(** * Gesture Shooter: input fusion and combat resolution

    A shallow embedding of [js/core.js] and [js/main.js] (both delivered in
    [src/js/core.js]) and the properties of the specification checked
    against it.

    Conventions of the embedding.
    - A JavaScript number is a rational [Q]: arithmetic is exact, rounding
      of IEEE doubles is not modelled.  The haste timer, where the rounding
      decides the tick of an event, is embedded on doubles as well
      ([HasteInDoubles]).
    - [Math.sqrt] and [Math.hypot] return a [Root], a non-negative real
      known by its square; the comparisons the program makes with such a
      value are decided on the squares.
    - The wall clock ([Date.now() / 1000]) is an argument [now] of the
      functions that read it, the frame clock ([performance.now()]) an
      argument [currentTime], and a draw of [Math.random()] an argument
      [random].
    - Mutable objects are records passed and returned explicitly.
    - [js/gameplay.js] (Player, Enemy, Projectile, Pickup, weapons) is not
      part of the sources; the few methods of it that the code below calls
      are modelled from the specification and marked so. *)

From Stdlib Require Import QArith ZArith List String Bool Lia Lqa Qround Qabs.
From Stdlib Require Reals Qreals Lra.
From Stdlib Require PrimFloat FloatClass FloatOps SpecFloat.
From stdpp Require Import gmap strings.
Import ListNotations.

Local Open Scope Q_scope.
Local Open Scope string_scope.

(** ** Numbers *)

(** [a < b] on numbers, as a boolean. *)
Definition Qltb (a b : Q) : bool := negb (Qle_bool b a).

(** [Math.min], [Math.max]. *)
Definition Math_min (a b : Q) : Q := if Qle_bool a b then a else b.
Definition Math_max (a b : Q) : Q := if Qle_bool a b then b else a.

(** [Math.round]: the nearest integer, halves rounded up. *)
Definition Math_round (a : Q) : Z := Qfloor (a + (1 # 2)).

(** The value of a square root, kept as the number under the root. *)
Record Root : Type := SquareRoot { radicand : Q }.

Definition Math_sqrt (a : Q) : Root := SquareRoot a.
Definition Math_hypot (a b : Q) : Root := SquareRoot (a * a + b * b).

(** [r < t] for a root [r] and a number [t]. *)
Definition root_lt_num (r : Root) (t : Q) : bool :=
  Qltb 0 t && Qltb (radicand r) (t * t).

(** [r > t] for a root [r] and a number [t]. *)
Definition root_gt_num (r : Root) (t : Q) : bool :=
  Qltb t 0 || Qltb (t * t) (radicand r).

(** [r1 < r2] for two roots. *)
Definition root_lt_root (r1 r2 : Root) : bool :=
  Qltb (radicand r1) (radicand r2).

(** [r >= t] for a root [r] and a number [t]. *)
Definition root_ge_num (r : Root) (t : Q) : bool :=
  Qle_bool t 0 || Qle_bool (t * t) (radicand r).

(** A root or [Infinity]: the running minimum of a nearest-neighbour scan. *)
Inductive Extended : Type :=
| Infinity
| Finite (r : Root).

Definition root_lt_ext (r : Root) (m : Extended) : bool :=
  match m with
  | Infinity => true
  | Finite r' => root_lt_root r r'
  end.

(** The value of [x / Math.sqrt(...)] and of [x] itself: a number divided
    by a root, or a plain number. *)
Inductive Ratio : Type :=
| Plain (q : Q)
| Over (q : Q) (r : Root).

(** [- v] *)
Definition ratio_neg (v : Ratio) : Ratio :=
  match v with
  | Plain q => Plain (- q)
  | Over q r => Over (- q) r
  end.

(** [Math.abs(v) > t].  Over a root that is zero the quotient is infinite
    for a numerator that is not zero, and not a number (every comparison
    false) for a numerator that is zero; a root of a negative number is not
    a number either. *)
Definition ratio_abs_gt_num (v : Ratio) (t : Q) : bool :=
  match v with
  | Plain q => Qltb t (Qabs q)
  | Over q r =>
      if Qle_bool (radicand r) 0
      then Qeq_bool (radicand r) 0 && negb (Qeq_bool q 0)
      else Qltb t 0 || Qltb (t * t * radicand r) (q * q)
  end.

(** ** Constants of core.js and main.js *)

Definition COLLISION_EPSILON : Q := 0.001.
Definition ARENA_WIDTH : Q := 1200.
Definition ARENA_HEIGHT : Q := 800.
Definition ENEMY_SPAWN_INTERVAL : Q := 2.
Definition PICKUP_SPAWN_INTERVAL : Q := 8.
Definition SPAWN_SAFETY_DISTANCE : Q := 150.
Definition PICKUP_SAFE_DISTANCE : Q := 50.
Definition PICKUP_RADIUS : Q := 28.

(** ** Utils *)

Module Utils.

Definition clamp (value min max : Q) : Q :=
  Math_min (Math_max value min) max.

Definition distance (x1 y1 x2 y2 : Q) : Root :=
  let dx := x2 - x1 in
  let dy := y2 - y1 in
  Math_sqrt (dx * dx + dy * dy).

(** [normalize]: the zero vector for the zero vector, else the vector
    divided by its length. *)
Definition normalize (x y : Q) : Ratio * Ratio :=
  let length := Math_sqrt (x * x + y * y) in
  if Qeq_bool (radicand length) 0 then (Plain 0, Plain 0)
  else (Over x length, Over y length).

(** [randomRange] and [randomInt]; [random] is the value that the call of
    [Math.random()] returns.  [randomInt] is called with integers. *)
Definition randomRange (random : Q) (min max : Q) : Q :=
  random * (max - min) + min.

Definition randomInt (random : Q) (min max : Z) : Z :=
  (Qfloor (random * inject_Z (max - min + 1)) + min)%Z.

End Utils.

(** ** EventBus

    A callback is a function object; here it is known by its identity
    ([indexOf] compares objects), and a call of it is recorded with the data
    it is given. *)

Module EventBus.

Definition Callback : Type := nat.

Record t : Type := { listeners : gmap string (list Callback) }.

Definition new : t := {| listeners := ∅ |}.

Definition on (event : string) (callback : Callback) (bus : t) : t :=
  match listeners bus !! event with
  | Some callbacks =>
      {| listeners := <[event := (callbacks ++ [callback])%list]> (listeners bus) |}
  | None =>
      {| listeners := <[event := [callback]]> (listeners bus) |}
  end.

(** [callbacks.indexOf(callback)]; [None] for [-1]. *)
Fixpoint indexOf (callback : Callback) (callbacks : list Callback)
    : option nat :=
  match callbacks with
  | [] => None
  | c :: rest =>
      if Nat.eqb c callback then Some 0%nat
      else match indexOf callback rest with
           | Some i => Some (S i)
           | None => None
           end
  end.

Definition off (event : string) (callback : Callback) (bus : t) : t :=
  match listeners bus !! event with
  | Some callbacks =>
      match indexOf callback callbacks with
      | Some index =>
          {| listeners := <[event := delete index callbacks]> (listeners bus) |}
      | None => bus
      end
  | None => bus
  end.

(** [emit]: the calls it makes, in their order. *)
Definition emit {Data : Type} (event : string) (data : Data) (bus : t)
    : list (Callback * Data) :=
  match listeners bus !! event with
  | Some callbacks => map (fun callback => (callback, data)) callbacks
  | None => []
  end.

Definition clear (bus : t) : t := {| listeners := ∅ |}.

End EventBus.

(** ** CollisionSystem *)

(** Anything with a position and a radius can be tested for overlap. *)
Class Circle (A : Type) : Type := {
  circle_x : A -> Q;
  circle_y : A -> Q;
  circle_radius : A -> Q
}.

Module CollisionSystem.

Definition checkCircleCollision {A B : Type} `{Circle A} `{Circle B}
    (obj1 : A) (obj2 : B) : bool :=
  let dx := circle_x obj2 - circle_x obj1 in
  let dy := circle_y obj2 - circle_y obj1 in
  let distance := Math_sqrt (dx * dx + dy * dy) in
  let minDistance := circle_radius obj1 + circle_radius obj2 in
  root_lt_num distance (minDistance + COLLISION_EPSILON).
☆ ☆ ☆ ☆ ☆ ☆ ☆
Look through the records and copy down every line that holds "Inductive".

Completed exercise
Inductive Extended : Type :=
Inductive Ratio : Type :=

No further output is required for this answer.